We know you have a lot of questions, so here is what you need to know:
A cat café? That’s a café for cats, where they meet up for cream and read their little cat newspapers, right?
A common misconception. Despite the name, a “cat café” is actually a cafe built for humans, but with cats inside. Especially popular in Taiwan and Japan, the first American cat café opened in 2014 in Oakland, CA. Then came New York, San Francisco, and a couple dozen others.
Anyone from the public can come to the café, a long and narrow space that is modern, attractive and comfortable. The cats are upstairs in a separate “Cat Loft.” Downstairs, there’s an expansive coffee menu and house-made pastries alongside wine by the glass and bottle and specialty cocktails. The coffee comes from Wisconsin’s Ruby Coffee Roasters –it’s great — and the menu includes truffled popcorn, and dips and spreads such as goat cheese and fig jam spread and manchego and almond pesto. After 4:30, “sharable boards” are also featured, such as a charcuterie platter and gourmet melts like brie with sweet orange marmalade. And yes, you are welcome to take your food and drinks upstairs but you must use disposable plates and cups.

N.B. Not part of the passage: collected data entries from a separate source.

(* ===== verification/Codec.v ===== *)
(** Model of the [codec] crate (codec/src/codec.rs): the byte readers and writers
    every message goes through, the [Codec] trait and its integer instances.

    [Reader] and [Writer] are the source's structs, a buffer and an offset; every
    operation is a computation of the monad of [Prelude] on that state, with the
    indexing panics of the source as [Panic].  The second half is the specification
    the message files are proved against: [writes e c bs v] (the computation [c]
    appends exactly [bs] and returns [v], or fails with [e] after a proper prefix when
    the buffer is full), [reads c bs v] (on input that starts with [bs], [c] consumes
    exactly [bs] and returns [v]) and [parser c P] (on any input, [c] does not panic,
    stays inside the buffer, and what it returns satisfies [P]). *)

From S2P Require Import Prelude.

(** ** Reader *)

(*@ codec/src/codec.rs 8-11 Reader *)
Record Reader := { rd_buf : bytes; rd_offs : nat }.

(*@ codec/src/codec.rs 14-19 Reader::init *)
Definition Reader_init (bs : bytes) : Reader := {| rd_buf := bs; rd_offs := 0 |}.

(*@ codec/src/codec.rs 41-43 Reader::left *)
Definition Reader_left (r : Reader) : nat := (length (rd_buf r) - rd_offs r)%nat.

(*@ codec/src/codec.rs 45-47 Reader::used *)
Definition Reader_used (r : Reader) : nat := rd_offs r.

(*@ codec/src/codec.rs 37-39 Reader::any_left *)
Definition Reader_any_left (r : Reader) : bool := bool_decide (rd_offs r < length (rd_buf r))%nat.

(*@ codec/src/codec.rs 21-25 Reader::rest *)
Definition Reader_take_rest {E} : M Reader E bytes := λ r,
  (Ok (drop (rd_offs r) (rd_buf r)),
   {| rd_buf := rd_buf r; rd_offs := length (rd_buf r) |}).

(** [None] is an error without a value. *)
(*@ codec/src/codec.rs 27-35 Reader::take *)
Definition Reader_take (len : nat) : M Reader unit bytes := λ r,
  if decide (Reader_left r < len)%nat then (Err tt, r)
  else (Ok (take len (drop (rd_offs r) (rd_buf r))),
        {| rd_buf := rd_buf r; rd_offs := rd_offs r + len |}).

(*@ codec/src/codec.rs 49-51 Reader::sub *)
Definition Reader_sub (len : nat) : M Reader unit Reader :=
  let* bs := Reader_take len in ret (Reader_init bs).

(** ** Writer *)

(*@ codec/src/codec.rs 55-58 Writer *)
Record Writer := { wr_buf : bytes; wr_offs : nat }.

(*@ codec/src/codec.rs 61-66 Writer::init *)
Definition Writer_init (bs : bytes) : Writer := {| wr_buf := bs; wr_offs := 0 |}.

(*@ codec/src/codec.rs 89-91 Writer::left *)
Definition Writer_left (w : Writer) : nat := (length (wr_buf w) - wr_offs w)%nat.

(*@ codec/src/codec.rs 93-95 Writer::used *)
Definition Writer_used (w : Writer) : nat := wr_offs w.

(*@ codec/src/codec.rs 97-99 Writer::used_slice *)
Definition Writer_used_slice (w : Writer) : bytes := take (wr_offs w) (wr_buf w).

(** The loop [for (i, v) in value.iter().enumerate() { buf[offs + i] = v }]. *)
(*@ codec/src/codec.rs 73-75 Writer::extend_from_slice *)
Fixpoint copy_loop (buf : bytes) (pos : nat) (value : bytes) : bytes :=
  match value with
  | [] => buf
  | v :: value => copy_loop (<[pos := v]> buf) (S pos) value
  end.

(*@ codec/src/codec.rs 68-78 Writer::extend_from_slice *)
Definition Writer_extend_from_slice (value : bytes) : M Writer unit nat := λ w,
  if decide (Writer_left w < length value)%nat then (Err tt, w)
  else (Ok (length value),
        {| wr_buf := copy_loop (wr_buf w) (wr_offs w) value;
           wr_offs := wr_offs w + length value |}).

(*@ codec/src/codec.rs 80-87 Writer::push *)
Definition Writer_push (value : Z) : M Writer unit Z := λ w,
  if decide (Writer_left w < 1)%nat then (Err tt, w)
  else (Ok value,
        {| wr_buf := <[wr_offs w := value]> (wr_buf w); wr_offs := wr_offs w + 1 |}).

(** [mut_used_slice()[lo..lo+len].copy_from_slice(bs)]: a slice out of range, or of
    another length than the source, panics. *)
(*@ codec/src/codec.rs 101-103 Writer::mut_used_slice *)
Definition Writer_patch {E} (lo hi : nat) (bs : bytes) : M Writer E unit := λ w,
  if decide (lo ≤ hi ∧ hi ≤ wr_offs w ∧ length bs = (hi - lo)%nat)%nat
  then (Ok tt, {| wr_buf := copy_loop (wr_buf w) lo bs; wr_offs := wr_offs w |})
  else (Panic, w).

(** ** The [Codec] trait *)

(*@ codec/src/codec.rs 106-107 EncodeErr *)
Inductive EncodeErr := MkEncodeErr.

(*@ codec/src/codec.rs 110-117 Codec *)
Record Codec (A : Type) := {
  encode : A → M Writer EncodeErr nat;
  read : M Reader unit A;
}.
Arguments encode {A} c v : rename.
Arguments read {A} c : rename.

(*@ codec/src/codec.rs 121-124 Codec::read_bytes *)
Definition read_bytes {A} (c : Codec A) (bs : bytes) : outcome unit A :=
  (read c (Reader_init bs)).1.

(** *** Unsigned integers, little endian *)

(*@ codec/src/codec.rs 128-130 decode_u8 *)
Definition decode_u8 (bs : bytes) : outcome unit Z :=
  match bs with b0 :: _ => Ok b0 | _ => Panic end.

(*@ codec/src/codec.rs 147-149 decode_u16 *)
Definition decode_u16 (bs : bytes) : outcome unit Z :=
  match bs with
  | b0 :: b1 :: _ => Ok (Z.lor b0 (Z.shiftl b1 8))
  | _ => Panic
  end.

(*@ codec/src/codec.rs 179-183 u24::decode *)
Definition decode_u24 (bs : bytes) : outcome unit Z :=
  match bs with
  | b0 :: b1 :: b2 :: _ => Ok (Z.lor (Z.lor b0 (Z.shiftl b1 8)) (Z.shiftl b2 16))
  | _ => Panic
  end.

That’s all well and good, but get to the cats already.
To play with the cats you must make reservations! These kitties are in high demand, and they only let in ten people at a time. Reservations run $8 for one hour in the Cat Loft. Once you head upstairs, you enter a lounge space filled with shag carpet, plush sofas, an abundance of cat toys, and yes, 8-12 adorable kitties. You can play with them, pet them, or just watch them nap in the window overlooking Penn Avenue. “This has been the greatest lunch break of my life,” said one recent visitor, Sarah, who was visiting Friday with a pair of colleagues from Point Park University.
What happens when I inevitably fall in love with one of these frisky felines?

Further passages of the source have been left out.